The Government has agreed to award community pharmacy a ‘landmark’ five-year funding settlement totalling almost £13bn, it was announced this afternoon (22 July).
English community pharmacies will receive one £2.592bn funding package per year until the end of 2023/24 in accordance with a ‘series of agreements in principle’ by the Pharmaceutical Services Negotiating Committee (PSNC), the Department of Health and Social Care (DHSC) and NHS England and Improvement (NHSE&I).
This means that current year-on-year funding levels remain unchanged since last year, although the new contract will spend the money on different priorities, outlined below.
Although the key principles of the contract have been agreed, contractors should expect further details over the coming months, PSNC said. New services and payments will be negotiated and agreed on by October each year.
The agreement includes a number of key changes to the current contract, including:
- The phasing out of medicines use reviews (MURs) and the establishment payment from October, although the funding for both is being reinvested back into the sector.
- Contractors will be given monthly transitional payments in the second half of 2019/20 and again in 2020/21 to reflect costs incurred from integrating into primary care networks (PCNs), preparing for safer shortage protocols (SSPs) and implementing the Falsified Medicines Directive.
- A new national service, the community pharmacist consultation service, will be commissioned from the autumn, bringing together the NHS urgent supply advanced service (NUMSAS) and the digital minor ailments referral service (DMIRS) into one service.
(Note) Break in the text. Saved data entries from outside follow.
(** A socket that listens. *)
Lemma Listen_ok taps base local f1 f2 f3 f4 (w : world) :
  malloc_ok (brk w) = true -> (forall h d, 0 <= sys_socket h d) ->
  (forall h fd a, 0 <= sys_bind h fd a) -> (forall h fd n, 0 <= sys_listen h fd n) ->
  (forall h b fd what a, lev_new h b fd what a <> None) ->
  exists fd e r, Listen taps base local f1 f2 f3 f4 w
    = (Ok (Some (brk w)),
       World (<[brk w := OListenerCtx (ListenerCtx base e fd f1 f2 f3 f4 taps)]> (heap w)) (Pos.succ (brk w)) (errno w)
         (trace w ++ [KSocket fd; KBind fd local; KListen fd; LNew e fd (EV_READ + EV_PERSIST) (Some (brk w)); LAdd e r])).
Proof.
  intros Hm Hs Hb Hl Hnew. unfold Listen, event_new.
  erewrite bind_ok by (by apply malloc_succeeds). cbv beta iota.
  erewrite (bind_ok (ask _ _)) by reflexivity. erewrite bind_ok by (eapply modify_ok; heap_lookup).
  rewrite (proj2 (Z.ltb_ge _ 0)) by apply Hs. erewrite bind_ok by (eapply modify_ok; heap_lookup).
  erewrite (bind_ok (ask _ _)) by reflexivity. rewrite (proj2 (Z.ltb_ge _ 0)) by apply Hb.
  erewrite (bind_ok (ask _ _)) by reflexivity. rewrite (proj2 (Z.ltb_ge _ 0)) by apply Hl.
  erewrite (bind_ok (ask _ _)) by reflexivity. erewrite bind_ok by (eapply modify_ok; heap_lookup).
  rewrite event_add_ok by apply Hnew. erewrite (bind_ok (ask _ _)) by reflexivity. eexists _, _, _.
  rewrite ret_ok. unfold add_event, set_heap. simpl. rewrite !insert_insert_eq, <- !app_assoc. reflexivity.
Qed.

End steps.
(* ===== verification/Clients.v ===== *)
(** * Clients: connections that do not know of each other

    What happens at one connection of the echo server leaves every other one as
    it is: the calls are about its own context, socket and events, and the
    blocks that change are its own.  [waits_stranger] says so of the state
    between two events; Server.v has any number of connections with it. *)

From S2P Require Import Prelude Structs Memory Message Queue Listener Connection Accept Resources Requests Sending Receiving.
From S2P Require Import Tcp Echo EchoRound Simulate TcpPort EchoTcp.
Local Open Scope Z_scope.

(** ** Calls about a context *)

(** Contexts with nothing in common. *)
Definition strangers (h h' : holding) : Prop :=
  context_fd h <> context_fd h' /\ forall e, e ∈ context_events h -> e ∈ context_events h' -> False.

Lemma strangers_sym h h' : strangers h h' -> strangers h' h.
Proof. intros [Hf He]. split; [done|]. intros e ? ?. by apply (He e). Qed.

Section about.
Context (k k' : loc) (h h' : holding).
Hypothesis (distinct : k <> k') (apart : strangers h h').

Lemma about_port t es : Forall (about k h) es -> port_of k' (t ++ es) = port_of k' t.
Proof.
  intros Hes. unfold port_of. rewrite fold_left_app. generalize (fold_left (port_step k') t idle_port).
  induction Hes as [|e es He _ IH]; [done|]. intros p. simpl. rewrite IH.
  destruct e; simpl in *; try done; try (by rewrite bool_decide_false by congruence);
    destruct He; by rewrite bool_decide_false by congruence.
Qed.

Lemma about_pending e' t es : e' ∈ context_events h' -> Forall (about k h) es -> pending e' (t ++ es) = pending e' t.
Proof.
  intros He' Hes. unfold pending. rewrite fold_left_app. generalize (fold_left (pending_step e') t false).
  destruct apart as [_ Hap]. induction Hes as [|e es He _ IH]; [done|]. intros p. simpl. rewrite IH.
  destruct e; simpl in *; try done; rewrite bool_decide_false; try done; intros ->; try (by eapply Hap);
    destruct He; by eapply Hap.
Qed.

Lemma about_writes t es : Forall (about k h) es -> writes (context_fd h') (t ++ es) = writes (context_fd h') t.
Proof.
  intros Hes. rewrite writes_app. destruct apart as [Hf _]. replace (writes _ es) with (@nil (iovptr * Z)); [apply app_nil_r|].
  induction Hes as [|e es He _ IH]; [done|]. change (e :: es) with ([e] ++ es). rewrite writes_app, <- IH.
  destruct e; simpl in *; try done. unfold writes. simpl. by rewrite (proj2 (Z.eqb_neq _ _)) by congruence.
Qed.

Lemma about_reads t es : Forall (about k h) es -> reads (context_fd h') (t ++ es) = reads (context_fd h') t.
Proof.
  intros Hes. rewrite reads_app. destruct apart as [Hf _].
  replace (reads _ es) with (@nil (option iovptr * Z * Z)); [apply app_nil_r|].
  induction Hes as [|e es He _ IH]; [done|]. change (e :: es) with ([e] ++ es). rewrite reads_app, <- IH.
  destruct e; simpl in *; try done. unfold reads. simpl. by rewrite (proj2 (Z.eqb_neq _ _)) by congruence.
Qed.

End about.

(** ** The blocks of a connection *)

(** Listeners may count differently, but lead to the same protocol. *)
Definition same_protocols (h h' : gmap loc obj) : Prop :=
  forall L lx, h !! L = Some (OListener lx) -> exists lx', h' !! L = Some (OListener lx') /\ l_handles lx' = l_handles lx.

Section footprint.
Context `{Buffers} (gs gr : fn) (c cc al : loc) (ctx : ptr).

Lemma receives_items rs : (echo_recv c <$> rs).*1 = rs.*1.
Proof. induction rs as [|p rs IH]; [done|]. by rewrite !fmap_cons, IH. Qed.

Lemma bodies_in_blocks ps h h' :
  (forall j, j ∈ echo_blocks ps -> h' !! j = h !! j) -> Forall (body_blocks h) ps.*2 -> Forall (body_blocks h') ps.*2.
Proof.
  intros Hk. rewrite !Forall_fmap, !Forall_forall. intros Hb p Hp. destruct (Hb p Hp) as [E1 E2].
  split; simpl in *; (rewrite Hk; [done|]); apply list_elem_of_bind; exists p; (split; [|done]); unfold queued_blocks; set_solver.
Qed.

Lemma has_handle_same h h' x get g : same_protocols h h' -> has_handle h x get g -> has_handle h' x get g.
Proof.
  intros Hk (L & lx & E1 & E2 & E3). destruct (Hk _ _ E2) as (lx' & E2' & E4). exists L, lx'. by rewrite E4.
Qed.

(** The state of a connection is in its blocks. *)
Lemma echoing_footprint w w' x rs es :
  echoing gs gr c cc al ctx w x rs [] es ->
  (forall j, j ∈ [c; cc; al] ++ echo_blocks (rs ++ es) -> heap w' !! j = heap w !! j) ->
  same_protocols (heap w) (heap w') -> fresh_from (heap w') (brk w') -> echoing gs gr c cc al ctx w' x rs [] es.
Proof.
  intros [[[Hc Hq Hf] Hh Hi] [[_ Hq' _] Hh' Hi'] R1 R2 [Ex Ecc (y & Hal & Hy)] [Hb Hn1 Hn2] Hl] Hk Hp Hf'.
  simpl in Hb, Hn1, Hn2. rewrite <- fmap_app in Hb.
  apply (bodies_in_blocks _ _ (heap w')) in Hb; [|intros j Hj; apply Hk; set_solver].
  pose proof Hb as Hbb. rewrite fmap_app in Hbb. apply Forall_app in Hbb as [Hb1 Hb2].
  rewrite echo_blocks_app in Hk.
  split; [| |done|done| | |done].
  - split; [split; [rewrite Hk by set_solver; done| |done]|by eapply has_handle_same|].
    + eapply queue_frame; [|exact Hq]. intros j. rewrite receives_items. intros ?%items_in_blocks. apply Hk. set_solver.
    + apply Forall_and. split; [eapply Forall_impl; [exact Hi|by intros p []]|by apply receives_have_messages].
  - split; [split; [rewrite Hk by set_solver; done| |done]|by eapply has_handle_same|].
    + eapply queue_frame; [|exact Hq']. intros j. rewrite sends_items. intros ?%items_in_blocks. apply Hk. set_solver.
    + apply Forall_and. split; [eapply Forall_impl; [exact Hi'|by intros p []]|by apply sends_have_messages].
  - split; [done|rewrite Hk by set_solver; done|]. exists y. by rewrite Hk by set_solver.
  - split; [|done|done]. simpl. by rewrite <- fmap_app.
Qed.

End footprint.

(** ** The state between two events *)

Section stranger.
Context `{Machine} `{Sys} `{Buffers} `{!Working} (gs gr : fn) (c cc al k : loc) (fd : Z) (pre : opening).
Context (L : loc) (bg bg' : gmap loc obj).

(** The same, seen from the present. *)
Definition since (t : list event) : opening := Opening (op_held pre) (op_writes pre) t.

Lemma waits_stranger w w' x l b es taken k1 h1 tr :
  waits gs gr c cc al k fd pre L bg w x l b es taken ->
  (forall j, j ∈ al :: own_blocks c cc k ++ echo_blocks ((l, b) :: es) -> heap w' !! j = heap w !! j) ->
  same_protocols (heap w) (heap w') -> fresh_from (heap w') (brk w') ->
  trace w' = trace w ++ tr -> Forall (about k1 h1) tr -> k1 <> k -> strangers h1 (op_held pre) ->
  surrounds bg' w' (own_blocks c cc k ++ echo_blocks ((l, b) :: es)) ->
  waits gs gr c cc al k fd (since (trace w')) L bg' w' x l b es taken.
Proof.
  intros [Hg Hlf (d & Hk & Hfd & Hs & Hw & Hh & _) Hpt _] Hfr Hp Hf Ht Htr Hne Hst Hsr.
  rewrite <- Hh in Hst. assert (context_fd (held d) = fd) as Hcf by done.
  pose proof (about_port k1 k h1 Hne (trace w) tr Htr) as E1.
  pose proof (about_writes k1 h1 (held d) Hst (trace w) tr Htr) as E2. rewrite Hcf in E2.
  pose proof (fun e He => about_pending k1 h1 (held d) Hst e (trace w) tr He Htr) as E3. rewrite <- Ht in E1, E2, E3.
  split; [|done| |congruence|done].
  - eapply echoing_footprint; [exact Hg| |done|done]. intros j Hj. apply Hfr. unfold own_blocks. set_solver.
  - exists d. rewrite Hfr by (unfold own_blocks; set_solver). rewrite E1, E2.
    split; [done|]. split; [done|]. split; [|split; [done|split; [done|exists []; by rewrite app_nil_r]]].
    destruct Hs as [S1 S2 S3 S4 S5 S6 S7]. split; try done; rewrite E3; try done; simpl; set_solver.
Qed.

End stranger.

(** ** From one event to the next *)

Section present.
Context `{Machine} `{Sys} `{Buffers} `{!Working} (gs gr : fn) (c cc al k : loc) (fd : Z) (pre : opening).
Context (L : loc) (bg : gmap loc obj).

#[local] Abbreviation waits := (waits gs gr c cc al k fd).

Lemma waits_now w x l b es taken :
  waits pre L bg w x l b es taken -> waits (since pre (trace w)) L bg w x l b es taken.
Proof.
  intros [Hg Hlf (d & Hk & Hf & Hs & Hw & Hh & _) Hp Hsr]. split; try done.
  exists d. do 4 (split; [done|]). split; [done|]. exists []. by rewrite app_nil_r.
Qed.

(** The calls since are about the context. *)
Lemma waits_calls w x l b es taken :
  waits pre L bg w x l b es taken -> exists tr, trace w = op_trace pre ++ tr /\ Forall (about k (op_held pre)) tr.
Proof.
  intros [_ _ (d & _ & _ & _ & _ & _ & tr & Et & Htr) _ _]. exists tr. split; [done|].
  eapply Forall_impl; [exact Htr|]. apply own_about.
Qed.

Lemma waits_fresh w x l b es taken : waits pre L bg w x l b es taken -> fresh_from (heap w) (brk w).
Proof. intros [Hg _ _ _ _]. by eapply echoing_fresh. Qed.

End present.

(** Two states with the same surroundings. *)
Lemma surrounds_frame bg w w' S S' j :
  surrounds bg w S -> surrounds bg w' S' -> j ∉ S -> j ∉ S' -> heap w' !! j = heap w !! j.
Proof. intros [_ H1] [_ H2] ??. by rewrite H1, H2. Qed.

Lemma surrounds_freed bg w w' S S' j :
  surrounds bg w S -> surrounds bg w' S' -> j ∈ S -> j ∉ S' -> heap w' !! j = None.
Proof. intros [H1 _] [_ H2] ??. by rewrite H2, H1. Qed.

Lemma surrounds_exists w S : exists bg, surrounds bg w S.
Proof.
  exists (filter (fun p => p.1 ∉ S) (heap w)). split; intros j Hj.
  - apply map_lookup_filter_None. right. by intros o _ ?.
  - apply option_eq. intros o. rewrite map_lookup_filter_Some. simpl. tauto.
Qed.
- The quality payments scheme has been renamed the pharmacy quality scheme. As with the quality payments scheme, the new scheme will allow contractors to claim back money for meeting certain quality targets.
- The pharmacy access scheme will continue
- The pharmacy integration fund will finance pilot services which could be commissioned nationally if they are successful.
PSNC chief executive Simon Dukes said: ‘The negotiations on the [contract] for 2019/20 began in April with an offer of a two-year pharmacy funding settlement from the Government. Since that proposal was made, the discussions have been all-embracing.
‘After many hundreds of hours of negotiations, the PSNC negotiating team has been able to secure five years of protected funding and certainty for community pharmacy contractors.
‘Recent NHSE&I board finance papers revealed that the NHS fully expected a cut in community pharmacy funding to have been made in 2018/19 – with therefore a funding level in 2019/20 of lower than £2.592bn. Over the past four months, PSNC has put a considerable amount of data to DHSC and NHSE&I to demonstrate the rising cost base of the sector, as well as continually highlighting the value of pharmacy services, in order to try and persuade Government to reverse that planned downwards trajectory of pharmacy funding.
While we have not succeeded in getting an increase in the overall sum, we have secured a commitment from Government to a protected £13bn over five years.’
Health secretary Matt Hancock said: ‘I am delighted to set out this landmark five-year settlement for the community pharmacy contractual framework which, from October 2019, will expand and transform the role of community pharmacies and embed them as the first port of call for minor illness and health advice in England.
‘Community pharmacies are a vital and trusted part of our NHS. We need to draw on your expertise, your experience, and the invaluable human connection you have with your communities. Through this deal I expect to see community pharmacies further integrated within local primary care networks, doing more to protect public health and taking on an expanded role in urgent care and medicines safety.’